What does one record in this dataset represent?

One record represents a single EDGAR 485BXTF submission, stored in an accession-keyed folder containing a metadata.json with EDGAR header- and document-level facts and one document-1.txt containing the as-filed cover page, Rule 24f-2 declaration, Rule 485(b) effective-date checkbox, cross-reference sheet, incorporation-by-reference paragraph, and signature block. Image attachments from the original EDGAR submission are excluded.

Who is required to file this form?

Filers are registered investment companies that had affirmatively elected indefinite registration under Section 24(f) and Rule 24f-2 — primarily open-end management investment companies registered on Form N-1A and unit investment trusts registered on Form N-8B-2 (including insurance-company separate accounts issuing variable annuity or variable life contracts). Closed-end funds, business development companies, and operating-company issuers never used Rule 485 and are excluded.

Why is the dataset so small and no longer growing?

The submission type was active only between August 1997 and January 1998. The Commission's adoption of amendments to Rule 24f-2 in Securities Act Release No. 7473 / Investment Company Act Release No. 22920 made indefinite registration automatic for open-end funds and unit investment trusts, eliminated the Section 24(f) election as a filing-level distinction, and retired the entire F-suffixed Rule 485 branch — including 485APOSF, 485BPOSF, 485A24E, 485B24E, and 485BXTF. The EDGAR record set is therefore the complete record set, and no new records can ever be added.

What time period does the dataset cover?

The earliest sample date is August 1, 1997, and the dataset terminates with the January 1998 retirement of the F-suffixed submission types. Any equivalent effective-date redesignation activity after that date migrated to the surviving non-F Rule 485 family (principally 485BPOS) and is not part of this dataset.

What file format is the dataset distributed in?

The dataset is distributed as a ZIP archive. Each accession-keyed folder contains a metadata.json (JSON) and one or more document-{N}.txt files (plain ASCII), keyed by the EDGAR document sequence number. There is no XBRL content because Form 485BXTF predates XBRL for fund filings, and the linkToXbrl, dataFiles, and seriesAndClassesContractsInformation fields in metadata.json are permanently empty.
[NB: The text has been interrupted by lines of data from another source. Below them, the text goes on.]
Lemma eof_read os cl :
  conn_ok (snd cl) -> reads_eof os ->
  exists e cl1, call os (fun env => handle_read env (run_callback env)) cl = Ok (error e, cl1)
    /\ client_step cl cl1 /\ ops_ (snd cl1) = ops_ (snd cl).
Proof.
  intros Hok Heof. unfold call, handle_read. set (env := env_of (fst cl) os).
  assert (Hset : forall e, client_step cl (fst cl, set_error (snd cl) e)).
  { intros e. split_and!; [done|by apply set_error_ok|apply set_error_evolves]. }
  unfold bind at 1, gets. cbn [res_bind].
  destruct (zlen _ =? 0); [exists kBufferFull; eexists; split; [done|split; [apply Hset|done]]|].
  unfold bind at 1. cbn [env env_of sys_readv]. rewrite Heof. cbn [res_bind fst snd sys_n].
  assert (set_rx (snd cl) (Ring.mk_ring (Ring.buffer_ (rx_buffer_ (snd cl))) (Ring.read_idx_ (rx_buffer_ (snd cl)))
    (Ring.write_idx_ (rx_buffer_ (snd cl))) (Ring.count_ (rx_buffer_ (snd cl)))) = snd cl) as ->
    by (by destruct (snd cl) as [? ? []]).
  exists kConnectionClosed. eexists. split; [done|split; [apply Hset|done]].
Qed.

Lemma eof_io w os pfd cl :
  conn_ok (snd cl) -> reads_eof os -> os_bounded os -> has_event (pfd_revents pfd) POLLIN = true ->
  exists cl', handle_connection_io w os pfd cl = Ok cl' /\ client_step cl cl'
    /\ rank (if bool_decide (ops_ (snd cl) = kOpen) then kClosing else kClosed) <= rank (ops_ (snd cl')).
Proof.
  intros Hok Heof Hb Hin. unfold handle_connection_io. rewrite Hin.
  destruct (eof_read os cl Hok Heof) as (e & cl1 & -> & Hs1 & Eop1). cbn [res_bind].
  change (ExpectedVoid.has_value (error e)) with false. cbn [negb].
  destruct (conn_close_spec os cl1) as (cl2 & -> & Hs2 & Eop2); [apply Hs1|]. rewrite Eop1 in Eop2. cbn [res_bind].
  pose proof (client_step_trans _ _ _ Hs1 Hs2) as Hs02.
  destruct (io_phase (has_event (pfd_revents pfd) POLLOUT) os
    (fun env => if w then handle_write_vectored env (run_callback env) else handle_write env (run_callback env)) cl2)
    as (cl3 & -> & Hs3); [apply Hs2| |].
  { intros _. destruct (Hb (fst cl2) (snd cl2)). assert (conn_ok (snd cl2)) by apply Hs2. destruct w;
      (eapply wp_mono; [by apply handle_write_spec || by apply handle_write_vectored_spec|]; by intros r c' (? & ? & _)). }
  cbn [res_bind]. pose proof (client_step_trans _ _ _ Hs02 Hs3) as Hs03.
  pose proof (ev_rank _ _ (proj2 (proj2 Hs3))) as R3. rewrite Eop2 in R3.
  destruct (has_event _ (Z.lor _ _)); [|by exists cl3].
  destruct (conn_close_spec os cl3) as (cl4 & -> & Hs4 & _); [apply Hs3|]. exists cl4. split; [done|].
  split; [by eapply client_step_trans|]. pose proof (ev_rank _ _ (proj2 (proj2 Hs4))). lia.
Qed.

(** A connection whose peer has gone is closed after at most two
    rounds that report it readable: the first end-of-stream moves it to
    Closing or Closed, the second to Closed, with its socket closed. *)
Theorem eof_closes_in_two_rounds w1 w2 os1 os2 pfd1 pfd2 cl :
  conn_ok (snd cl) -> reads_eof os1 -> reads_eof os2 -> os_bounded os1 -> os_bounded os2 ->
  has_event (pfd_revents pfd1) POLLIN = true -> has_event (pfd_revents pfd2) POLLIN = true ->
  exists cl1 cl2, handle_connection_io w1 os1 pfd1 cl = Ok cl1 /\ handle_connection_io w2 os2 pfd2 cl1 = Ok cl2
    /\ ops_ (snd cl1) <> kOpen /\ ops_ (snd cl1) <> kHandshaking
    /\ ops_ (snd cl2) = kClosed /\ client_closed cl2 = true.
Proof.
  intros Hok He1 He2 Hb1 Hb2 Hi1 Hi2.
  destruct (eof_io w1 os1 pfd1 cl Hok He1 Hb1 Hi1) as (cl1 & E1 & Hs1 & R1).
  destruct (eof_io w2 os2 pfd2 cl1) as (cl2 & E2 & Hs2 & R2); [apply Hs1|done|done|done|].
  assert (R1' : 2 <= rank (ops_ (snd cl1))) by (destruct (bool_decide _); cbn [rank] in R1; lia).
  assert (N1 : ops_ (snd cl1) <> kOpen) by (intros E; rewrite E in R1'; cbn in R1'; lia).
  rewrite bool_decide_eq_false_2 in R2 by done.
  assert (E : ops_ (snd cl2) = kClosed) by (destruct (ops_ (snd cl2)); cbn in R2; lia || done).
  exists cl1, cl2. split_and!; try done.
  - intros E'. rewrite E' in R1'. cbn in R1'. lia.
  - unfold client_closed, is_closed, get_state. rewrite E. apply orb_true_r.
Qed.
How does this dataset differ from the 485APOSF and 485BPOSF datasets?

485APOSF carries substantive marked-up registration-statement and prospectus changes by a Section 24(f) elector and triggers the Rule 485(a) staff-review window before automatic effectiveness; 485BPOSF carries immediately effective Rule 485(b)(1) updates such as annual financial updating by the same population. 485BXTF is mechanically a sub-species of Rule 485(b) authorized exclusively by Rule 485(b)(1)(iii): it carries no disclosure payload and does nothing more than redesignate the effective date of a prior 485APOSF amendment in the same registrant's chain.